The actress on her latest horror movie role, her life post-Game of Thrones and why she’s still battling for better representation
For a woman best known as a Game of Thrones character, Nathalie Emmanuel is doing her level best to not sit still. In fact, typecast Emmanuel at your peril. A consummate, lifelong performer, her career began as a child playing Nala in the West End production of The Lion King and in the last few years, she has become a hacker in The Fast and the Furious franchise, turned her hand to comedy – in both Hulu’s Four Weddings and a Funeral and in her Emmy-nominated turn in Die Hart, alongside John Travolta and Kevin Hart – and found herself cast in cinematic legend Francis Ford Coppola’s next project. Her career’s variety is impressive and, lately, there has not been a sword or dragon in sight.
It’s why her latest move makes sense. Emmanuel will next be seen in The Invitation, a good old-fashioned gothic horror movie. “I’ve always been really interested in trying my hand at all kinds of genres,” she tells me. “It was something I hadn’t done before and I was so eager to try.”
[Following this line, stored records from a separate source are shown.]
(** [unique] lists the values in the order in which they first appear. *)
Lemma unique_first_appearance (col : list A) :
  StronglySorted
    (fun a b => (first_index cat_eqb a col < first_index cat_eqb b col)%nat)
    (unique cat_eqb col).
Proof.
  unfold unique.
  set (R := fun a b => (first_index cat_eqb a col < first_index cat_eqb b col)%nat).
  assert (Hgen : forall rest p acc,
             col = p ++ rest -> StronglySorted R acc ->
             (forall x, In x acc <-> In x p) ->
             StronglySorted R
               (fold_left (fun acc x => if existsb (cat_eqb x) acc then acc else acc ++ [x])
                          rest acc)).
  { induction rest as [|y rest IH]; intros p acc Hcol Hs Hmem; [exact Hs|].
    cbn [fold_left].
    assert (Hcol' : col = (p ++ [y]) ++ rest) by (now rewrite <- app_assoc).
    destruct (existsb (cat_eqb y) acc) eqn:E.
    - apply existsb_cat_eqb in E. apply (IH (p ++ [y])); [assumption|assumption|].
      intros x. rewrite in_app_iff, Hmem. split; [tauto|].
      intros [Hx|[<-|[]]]; [assumption|]. now apply Hmem.
    - assert (Hy : ~ In y p).
      { intros Hin. apply Hmem, existsb_cat_eqb in Hin. congruence. }
      apply (IH (p ++ [y])); [assumption| |].
      + apply StronglySorted_snoc_rel; [assumption|].
        intros x Hx. unfold R. rewrite Hcol at 2.
        rewrite (first_index_fresh _ _ _ Hy). rewrite Hcol.
        apply first_index_lt. now apply Hmem.
      + intros x. rewrite !in_app_iff, Hmem. tauto. }
  apply (Hgen col [] []); [reflexivity|constructor|].
  intros x. tauto.
Qed.

Lemma insert_sorted_NoDup (leb : A -> A -> bool) (a : A) (l : list A) :
  NoDup l -> ~ In a l -> NoDup (insert_sorted leb a l).
Proof.
  induction l as [|y l IH]; simpl; intros Hnd Hin.
  - constructor; [tauto|constructor].
  - destruct (leb a y).
    + constructor; [simpl; tauto|assumption].
    + inversion Hnd as [|? ? Hy Hl]; subst. constructor.
      * rewrite insert_sorted_In. intros [->|Hx]; tauto.
      * apply IH; tauto.
Qed.

Lemma sorted_NoDup (leb : A -> A -> bool) (l : list A) :
  NoDup l -> NoDup (sorted leb l).
Proof.
  induction 1 as [|x l Hx Hnd IH]; simpl; [constructor|].
  apply insert_sorted_NoDup; [assumption|]. now rewrite sorted_In.
Qed.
The shoot in Budapest was, by all accounts, hugely fun, if exhausting. “I mean, practically, playing sheer terror and trauma is very, very tiring,” she says. “It’s a useful sensation though, because though you feel like there’s nothing left; you have to keep pushing through. And that’s true of when you’re a character trying to survive a horror!”
Yet The Invitation is more than its blood-soaked parts. When Emmanuel’s recently orphaned American artist Evie finds British relatives through an online DNA test, she accepts an invitation to a family wedding at an aristocratic estate – one that she ends up wishing she hadn’t RSVP’d to. The film is as much an homage to gothic horror tales as it is a commentary on power structures and oppression. It is Get Out meets Bram Stoker.
“I was taken with how the script looked at race, power and class and how all of those things intersect,” she says, noting that one of the things which appealed to her was the film’s director, Jessica M Thompson. “These people are at the of top of that power structure, being very wealthy, being white, being mostly men. Evie, being a biracial working-class woman, is immediately placed in a situation where she is ill at ease. For me, as a woman of colour, who also didn’t come from wealth, I immediately connected with that, and used how I navigate spaces that weren’t necessarily made, or designed for me, to get into the role.”